*** Dataset Section Begins ***
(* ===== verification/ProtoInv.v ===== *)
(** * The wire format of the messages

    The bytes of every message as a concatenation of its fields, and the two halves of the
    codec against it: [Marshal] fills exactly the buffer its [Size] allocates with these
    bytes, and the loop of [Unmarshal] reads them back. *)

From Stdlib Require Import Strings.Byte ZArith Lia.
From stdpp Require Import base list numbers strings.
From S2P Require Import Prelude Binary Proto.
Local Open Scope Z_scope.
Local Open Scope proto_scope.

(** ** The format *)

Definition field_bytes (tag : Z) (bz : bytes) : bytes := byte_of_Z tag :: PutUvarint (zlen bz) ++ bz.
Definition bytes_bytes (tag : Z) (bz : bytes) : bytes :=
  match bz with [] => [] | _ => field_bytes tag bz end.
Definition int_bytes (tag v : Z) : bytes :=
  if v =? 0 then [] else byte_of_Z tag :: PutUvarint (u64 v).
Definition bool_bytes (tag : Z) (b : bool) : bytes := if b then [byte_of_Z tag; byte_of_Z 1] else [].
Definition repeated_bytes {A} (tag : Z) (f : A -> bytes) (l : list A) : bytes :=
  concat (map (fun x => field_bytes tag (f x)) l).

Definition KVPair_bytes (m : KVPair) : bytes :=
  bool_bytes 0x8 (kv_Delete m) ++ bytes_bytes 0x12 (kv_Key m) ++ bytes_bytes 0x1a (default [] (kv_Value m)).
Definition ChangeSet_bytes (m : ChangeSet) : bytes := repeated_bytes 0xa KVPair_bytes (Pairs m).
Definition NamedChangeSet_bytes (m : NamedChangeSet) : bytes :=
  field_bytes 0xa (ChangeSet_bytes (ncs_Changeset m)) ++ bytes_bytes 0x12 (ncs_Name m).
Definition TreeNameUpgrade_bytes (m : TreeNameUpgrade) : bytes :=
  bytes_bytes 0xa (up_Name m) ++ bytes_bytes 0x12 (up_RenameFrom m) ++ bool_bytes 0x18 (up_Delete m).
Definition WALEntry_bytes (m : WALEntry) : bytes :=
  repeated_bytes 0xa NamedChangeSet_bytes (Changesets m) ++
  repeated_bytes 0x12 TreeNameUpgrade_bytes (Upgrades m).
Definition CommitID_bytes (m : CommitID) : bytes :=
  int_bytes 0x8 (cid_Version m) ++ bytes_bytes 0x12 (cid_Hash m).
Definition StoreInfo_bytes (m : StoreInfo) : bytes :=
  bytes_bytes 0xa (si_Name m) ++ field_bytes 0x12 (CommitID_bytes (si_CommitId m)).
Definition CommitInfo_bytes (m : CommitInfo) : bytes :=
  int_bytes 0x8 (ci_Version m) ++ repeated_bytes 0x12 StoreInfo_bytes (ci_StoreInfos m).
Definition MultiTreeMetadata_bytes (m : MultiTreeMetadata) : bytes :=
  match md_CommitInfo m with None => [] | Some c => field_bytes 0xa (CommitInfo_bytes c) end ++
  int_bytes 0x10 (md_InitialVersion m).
*** Dataset Section Ends ***
> What you should do
Begin with the line that has "Local Open Scope proto_scope." in the listing above and end after the line that has "if v =? 0 then"; output those lines exactly.

> Answer for this exercise
Local Open Scope proto_scope.

(** ** The format *)

Definition field_bytes (tag : Z) (bz : bytes) : bytes := byte_of_Z tag :: PutUvarint (zlen bz) ++ bz.
Definition bytes_bytes (tag : Z) (bz : bytes) : bytes :=
  match bz with [] => [] | _ => field_bytes tag bz end.
Definition int_bytes (tag v : Z) : bytes :=
  if v =? 0 then [] else byte_of_Z tag :: PutUvarint (u64 v).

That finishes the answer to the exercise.